The Ottumwa Courier

Local News

November 28, 2012

Tweaking lives for better health

New communications towers to be constructed over winter, ready by spring

KEOSAUQUA — Wapello County has been chasing the health train for years, said Lynelle Diers, but the county is the 94th healthiest county in the state out of 99 counties.

At the Wapello County Board of Supervisors meeting Tuesday morning, Diers, the Wapello County Public Health clinical director, said Joel Spoonheim, Healthways manager of community programs who came to Ottumwa’s October site visit, has explained why communities need to internalize the Blue Zones process and why it’s so important.

The Blue Zones Project is a component of Gov. Terry Branstad’s Healthiest State Initiative to make Iowa the healthiest state in the nation by 2016.

Since the 1990s, Americans have been getting heavier and heavier, Diers said, manifesting itself in increased rates of heart attacks, strokes and diabetes.

“We’re going to start outliving our children. We need to do something,” she said. “It’s not about blaming mom and dad or grandma and grandpa. We need to look at the big picture, at society.”

Diers said Ottumwa needs to work on preventive care instead of waiting until someone becomes ill to try to fix the problem.

“What can we do now to make sure a person does not have a heart attack in 20 years?” she said. “We need to get ahead of this train. We’ve been chasing it for years.”

The Blue Zones project outlines little things people can do to increase their wellness. Diers has emphasized from the beginning that it’s not about forcing people to get a gym membership but about tweaking areas of their lives that will improve their health and wellness.

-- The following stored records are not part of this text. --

Lemma records_new raw : records_inv (UCPWorker_new raw).
Proof.
  unfold records_inv. simpl. repeat split; try set_solver.
  all: intros *; by rewrite lookup_empty.
Qed.

Lemma submitted_records r s s' :
  submitted r s s' -> records_inv s -> records_inv s'.
Proof.
  intros [Hr Hcases] (Hheld & Hback & Huniq).
  destruct Hcases as [->|[(rest & ->)|(p & o & Ha & _ & ->)]]; [done| |].
  - unfold records_inv. simpl. split; [|split].
    + intros r' rq' [[<- <-]|[Hne Hl]]%lookup_insert_Some Hd; [done|eauto].
    + intros p Hp. destruct (Hback p Hp) as (Hn & Hdom & r' & rq' & Hl & Hd).
      split; [done|]. split; [done|]. exists r', rq'. split; [|done].
      rewrite lookup_insert_ne; [done|]. intros <-. congruence.
    + intros r1 r2 rq1 rq2
        [[<- <-]|[Hne1 Hl1]]%lookup_insert_Some
        [[<- <-]|[Hne2 Hl2]]%lookup_insert_Some Heq Hd;
        try done; try (simpl in *; congruence). eauto.
  - apply available_spec in Ha as (Hptr & Hdom & Hal & _).
    pose proof (UCS_PTR_IS_PTR_not_null _ Hptr) as Hnull.
    unfold records_inv. simpl. split; [|split].
    + intros r' rq' [[<- <-]|[Hne Hl]]%lookup_insert_Some Hd.
      * simpl. by apply elem_of_union_l, elem_of_singleton.
      * apply elem_of_union_r. eauto.
    + intros p' [->%elem_of_singleton|Hp]%elem_of_union.
      * split; [done|]. split; [done|]. exists r, (request_on p).
        by rewrite lookup_insert_eq.
      * destruct (Hback p' Hp) as (Hn & Hdom' & r' & rq' & Hl & Hd).
        split; [done|]. split; [done|]. exists r', rq'. split; [|done].
        rewrite lookup_insert_ne; [done|]. intros <-. congruence.
    + intros r1 r2 rq1 rq2
        [[<- <-]|[Hne1 Hl1]]%lookup_insert_Some
        [[<- <-]|[Hne2 Hl2]]%lookup_insert_Some Heq Hd; try done.
      * simpl in Heq. exfalso. apply Hal. rewrite Heq. apply (Hheld r2); [done|].
        by rewrite <- Heq.
      * simpl in Heq. exfalso. apply Hal. rewrite <- Heq. by apply (Hheld r1).
      * eauto.
Qed.

Lemma dropped_records r s s' :
  dropped r s s' -> records_inv s -> records_inv s'.
Proof.
  intros (rq & Hr & Hcases) (Hheld & Hback & Huniq).
  destruct Hcases as [[Hn Hrel]|(Hn & d & Hd & Ha & Hrel)];
    apply (released_records _ _ Hrel); unfold records_inv; simpl.
  - split; [|split].
    + intros r' rq' [Hne Hl]%lookup_delete_Some. eauto.
    + intros p Hp. destruct (Hback p Hp) as (Hnp & Hdom & r' & rq' & Hl & Hdp).
      split; [done|]. split; [done|]. exists r', rq'. split; [|done].
      rewrite lookup_delete_ne; [done|]. intros <-. congruence.
    + intros r1 r2 rq1 rq2 [_ Hl1]%lookup_delete_Some
        [_ Hl2]%lookup_delete_Some. eauto.
  - split; [|split].
    + intros r' rq' [Hne Hl]%lookup_delete_Some Hnn.
      apply elem_of_difference. split; [eauto|].
      intros Heq%elem_of_singleton. apply Hne. symmetry. by apply (Huniq r' r rq' rq).
    + intros p [Hp Hnp]%elem_of_difference.
      destruct (Hback p Hp) as (Hnn & Hdom & r' & rq' & Hl & Hdp).
      split; [done|]. split.
      { rewrite dom_insert_L. by apply elem_of_union_r. }
      exists r', rq'. split; [|done].
      rewrite lookup_delete_ne; [done|]. intros <-.
      apply Hnp, elem_of_singleton. congruence.
    + intros r1 r2 rq1 rq2 [_ Hl1]%lookup_delete_Some
        [_ Hl2]%lookup_delete_Some. eauto.
Qed.

Lemma step_records op s s' :
  step op s = Some s' -> records_inv s -> records_inv s'.
Proof.
  intros Hstep Hinv. destruct op.
  - by apply step_CopyWorker in Hstep as [_ ->].
  - apply step_DropWorker in Hstep as [_ Hrel].
    by apply (released_records _ _ Hrel).
  - by apply step_Connect in Hstep as (_ & _ & [->| ->]).
  - apply step_DropEndpoint in Hstep as [_ Hrel].
    by apply (released_records _ _ Hrel).
  - apply step_Recv in Hstep as [_ Hsub]. by eapply submitted_records.
  - apply step_Send in Hstep as [_ Hsub]. by eapply submitted_records.
  - apply step_DropRequest in Hstep. by eapply dropped_records.
  - apply step_Progress in Hstep as [_ ->].
    revert Hinv. apply records_inv_ext; [done..|]. simpl. apply dom_deliver.
  - apply step_Arrive in Hstep as [_ ->].
    destruct (arrive_fields m (ucx s)) as (Hp & Ha & _).
    revert Hinv. apply records_inv_ext; simpl; by rewrite ?Hp.
  - apply step_Finish in Hstep as (_ & u & Hf & ->).
    destruct (finish_fields _ _ _ _ Hf) as (Hp & Ha & _).
    revert Hinv. apply records_inv_ext; simpl; by rewrite ?Hp.
Qed.

Lemma reachable_records s : reachable s -> records_inv s.
Proof.
  induction 1 as [raw|op s s' _ IH Hstep].
  - apply records_new.
  - by eapply step_records.
Qed.

(** ** Destroying a Request *)

Lemma release_succeeds w s :
  use_count s <> O ->
  exists s', shared_ptr_release w s = (Returns tt, s') /\ released s s'.
Proof.
  intros Hc. pose proof (shared_ptr_release_spec w s) as H.
  by destruct (use_count s).
Qed.

Lemma reachable_request_counted s r rq :
  reachable s -> requests s !! r = Some rq -> use_count s <> O.
Proof.
  intros [Hown _]%reachable_ownership Hr.
  assert (size (requests s) <> O) by by eapply map_size_ne_0_lookup_2.
  unfold owners in Hown. lia.
Qed.

(** C3. In every reachable state, destroying a live Request is defined
    and takes the Request away, so it cannot be destroyed again.  When the
    Request holds a backing record, the record held by the caller is reset
    to the pool's initial values, status [UCS_INPROGRESS] and zero info
    whatever it held before, and returned to the pool by exactly one call
    of [ucp_request_free], and no other live Request wraps that record, so
    nothing can return it a second time.  When there is no record, the
    pool and the log of returned records are untouched.  In both cases one
    reference to the Worker is released. *)
Theorem request_destructor_releases_once s r rq :
  reachable s -> requests s !! r = Some rq ->
  exists s',
    step (DropRequest r) s = Some s' /\
    requests s' = delete r (requests s) /\
    step (DropRequest r) s' = None /\
    use_count s = S (use_count s') /\
    handles s' = handles s /\ endpoints s' = endpoints s /\
    pending (ucx s') = pending (ucx s) /\ ready (ucx s') = ready (ucx s) /\
    unexpected (ucx s') = unexpected (ucx s) /\
    if decide (UCPRequest.data rq = nullptr) then
      pool (ucx s') = pool (ucx s) /\
      allocated (ucx s') = allocated (ucx s) /\
      freed (ucx s') = freed (ucx s)
    else
      exists d,
        pool (ucx s) !! UCPRequest.data rq = Some d /\
        UCPRequest.data rq ∈ allocated (ucx s) /\
        pool (ucx s') =
          <[UCPRequest.data rq := {| Data.status := UCS_INPROGRESS;
                                     Data.info := RecvInfo.zero |}]>
            (pool (ucx s)) /\
        allocated (ucx s') = allocated (ucx s) ∖ {[UCPRequest.data rq]} /\
        freed (ucx s') = UCPRequest.data rq :: freed (ucx s) /\
        forall r' rq', requests s' !! r' = Some rq' ->
          UCPRequest.data rq' <> UCPRequest.data rq.
Proof.
  intros Hreach Hr.
  pose proof (reachable_request_counted _ _ _ Hreach Hr) as Hc.
  destruct (reachable_records _ Hreach) as (Hheld & Hback & Huniq).
  assert (forall s', requests s' = delete r (requests s) ->
            step (DropRequest r) s' = None) as Hgone.
  { intros s' Hs'. unfold step. by rewrite Hs', lookup_delete_eq. }
  destruct (decide (UCPRequest.data rq = nullptr)) as [Hn|Hn].
  - destruct (release_succeeds (UCPRequest.worker rq)
                (set_requests (delete r) s) Hc)
      as (s' & Hrel & Hreleased).
    exists s'.
    destruct (released_ucx _ _ Hreleased) as (Hp & Ha & Hpe & Hre & Hun & Hf).
    destruct Hreleased as (Hcnt & Hha & Hen & Hrq & _).
    split.
    { unfold step. rewrite Hr, UCPRequest_delete_null, Hrel by done. done. }
    repeat split; auto.
  - pose proof (Hheld r rq Hr Hn) as Ha.
    destruct (Hback _ Ha) as (_ & [d Hd]%elem_of_dom & _).
    destruct (release_succeeds (UCPRequest.worker rq)
                (set_ucx (returned (UCPRequest.data rq) (Data.reset d))
                   (set_requests (delete r) s)) Hc)
      as (s' & Hrel & Hreleased).
    exists s'.
    destruct (released_ucx _ _ Hreleased) as (Hp & Hal & Hpe & Hre & Hun & Hf).
    destruct Hreleased as (Hcnt & Hha & Hen & Hrq & _).
    split.
    { unfold step. rewrite Hr.
      rewrite (UCPRequest_delete_record _ _ d), Hrel by done. done. }
    split; [done|]. split; [auto|]. split; [done|].
    do 5 (split; [done|]).
    exists d. repeat split; try done.
    intros r' rq'. rewrite Hrq. simpl.
    intros [Hne Hl]%lookup_delete_Some Heq.
    apply Hne. symmetry. apply (Huniq r' r rq' rq); try done. congruence.
Qed.

(** ** Operations in flight *)

Lemma extract_Some {A} (f : A -> bool) l x rest :
  extract f l = Some (x, rest) ->
  f x = true /\
  exists l1 l2, l = l1 ++ x :: l2 /\ rest = l1 ++ l2 /\
    Forall (fun y => f y = false) l1.
Proof.
  revert rest. induction l as [|y l IH]; intros rest; simpl; [done|].
  destruct (f y) eqn:Hy.
  - intros [= <- <-]. split; [done|]. by exists [], l.
  - destruct (extract f l) as [[z r]|]; [|done]. intros [= <- <-].
    destruct (IH r eq_refl) as (Hx & l1 & l2 & -> & -> & Hall).
    split; [done|]. exists (y :: l1), l2. repeat split. by constructor.
Qed.


Lemma extract_Permutation {A} (f : A -> bool) l x rest :
  extract f l = Some (x, rest) -> l ≡ₚ x :: rest.
Proof.
  intros (_ & l1 & l2 & -> & -> & _)%extract_Some.
  by rewrite Permutation_middle.
Qed.

Lemma lookup_deliver_other cs mem p :
  p ∉ c_request <$> cs -> deliver cs mem !! p = mem !! p.
Proof.
  revert mem. induction cs as [|c cs IH]; intros mem Hp; simpl; [done|].
  rewrite fmap_cons, not_elem_of_cons in Hp. destruct Hp as [Hne Hp].
  rewrite IH by done. rewrite lookup_recv_callback.
  by rewrite decide_False.
Qed.

Lemma lookup_deliver_this cs mem c :
  NoDup (c_request <$> cs) -> c ∈ cs -> is_Some (mem !! c_request c) ->
  deliver cs mem !! c_request c
    = Some {| Data.status := c_status c; Data.info := c_info c |}.
Proof.
  revert mem. induction cs as [|c0 cs IH]; intros mem Hnd Hin Hsome.
  { by apply elem_of_nil in Hin. }
  rewrite fmap_cons, NoDup_cons in Hnd. destruct Hnd as [Hfresh Hnd].
  simpl. apply elem_of_cons in Hin as [->|Hin].
  - rewrite lookup_deliver_other by done.
    rewrite lookup_recv_callback, decide_True by done.
    by destruct Hsome as [d ->].
  - apply IH; [done..|].
    rewrite lookup_recv_callback. destruct Hsome as [d Hd].
    case_decide as Heq; [|by rewrite Hd].
    rewrite Heq in *. by rewrite Hd.
Qed.

Lemma lookup_init_all l mem q :
  foldr request_init_callback mem l !! q =
    if decide (q ∈ l) then Data.reset <$> mem !! q else mem !! q.
Proof.
  induction l as [|x l IH]; cbn [foldr].
  - case_decide as Hq; [|done]. by apply elem_of_nil in Hq.
  - rewrite lookup_request_init_callback, IH.
    destruct (decide (x = q)) as [->|Hx].
    + rewrite (decide_True (P := q ∈ q :: l)) by by left.
      case_decide; [|done]. by destruct (mem !! q).
    + destruct (decide (q ∈ l)) as [Hq|Hq].
      * rewrite (decide_True (P := q ∈ x :: l)); [done|by right].
      * rewrite (decide_False (P := q ∈ x :: l)); [done|].
        intros [?|?]%elem_of_cons; congruence.
Qed.

Lemma create_pool_lookup raw p d :
  create_pool raw !! p = Some d -> d = Data.reset d.
Proof.
  unfold create_pool. rewrite lookup_init_all.
  case_decide as Hp.
  - destruct (raw !! p); [|done]. by intros [= <-].
  - intros Hl. exfalso. apply Hp, elem_of_elements, elem_of_dom. eauto.
Qed.

(** ** The invariant of orderly runs *)

Lemma transport_inv_ext u u' :
  pool u' = pool u -> allocated u' = allocated u ->
  pending u' = pending u -> ready u' = ready u ->
  transport_inv u -> transport_inv u'.
Proof. unfold transport_inv, in_flight. by intros -> -> -> ->. Qed.

Lemma released_completion s0 s s' :
  released s s' -> ucx s = ucx s0 -> completion_inv s0 -> completion_inv s'.
Proof.
  intros Hrel Hu. destruct (released_ucx _ _ Hrel) as (Hp & Ha & Hpe & Hr & _).
  unfold completion_inv. rewrite <- Hu. by apply transport_inv_ext.
Qed.

Lemma transport_inv_new raw : transport_inv (ucp_worker_create raw).
Proof.
  unfold transport_inv, in_flight. simpl. split; [constructor|].
  split; [by intros p ?%elem_of_nil|]. split; [by intros p d ?%elem_of_nil|].
  split; [by intros c ?%elem_of_nil|].
  split; [|by intros p d ?%elem_of_empty].
  intros p d Hl _. by eapply create_pool_lookup.
Qed.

Diers noted that in the year after the Iowa Legislature passed the Iowa Smokefree Air Act banning smoking from restaurants and bars that serve food, the state saw an 18 percent reduction in hospital admissions, according to the Iowa Department of Public Health.

The Blue Zones process includes changing workplace attitudes as well, she said, which is key because most people spend the majority of their time at work.

“If you’re happy at work, your longevity increases,” she said. “But if you’re miserable, statistics show that it does affect your health.”

Ottumwa’s Blue Zones committees are still meeting and working on a budget, Diers said. If the city is chosen as a demonstration site in January, Healthways will pay for three full-time positions, while Ottumwa will be expected to provide for three other full-time positions as well as office space.

“But if we’re not selected, we would still like to become certified,” Diers said.

Supervisor Greg Kenning was concerned that Blue Zones officials would ask Ottumwa to do things the city wasn’t prepared to do.

“I was surprised by some of the questions we were asked,” Kenning said of Ottumwa’s April site visit. “I got the feeling that they were looking for a group that had already achieved results in this area.”

One of the questions he said city officials were asked was how many fast-food restaurants the city had closed.

“I saw [Ottumwa City Administrator] Joe Helfenberger look aghast,” Kenning said. “We don’t close businesses.”

But since then, Diers said, Blue Zones officials have had to change some of their guidelines and requirements. They would not ask communities to close fast-food restaurants now, she said.

“People still have to have the choice,” Kenning said.

Wapello County Public Health also received a two-year, $88,000 per year Community Transformation Grant from the Iowa Department of Public Health.

The grant’s program director, Joni Elder, has already done two nutritional assessments of local restaurants and vending machine assessments in the county. Wapello County’s vending machine companies now fill the machines with nearly one-third healthy food, Diers said. Elder has also begun walkability and bikeability assessments of the community.

“We’re very fragmented in this community,” Diers said. “We need to start working together. We need to pool our resources because right now we all work in our silos.”

Diers, Helfenberger and Indian Hills’ Rural Health Education Partnership Chairwoman Lori Reeves will travel to Mason City on Friday for the community’s kickoff event. Mason City was one of the first four communities designated as demonstration sites in May.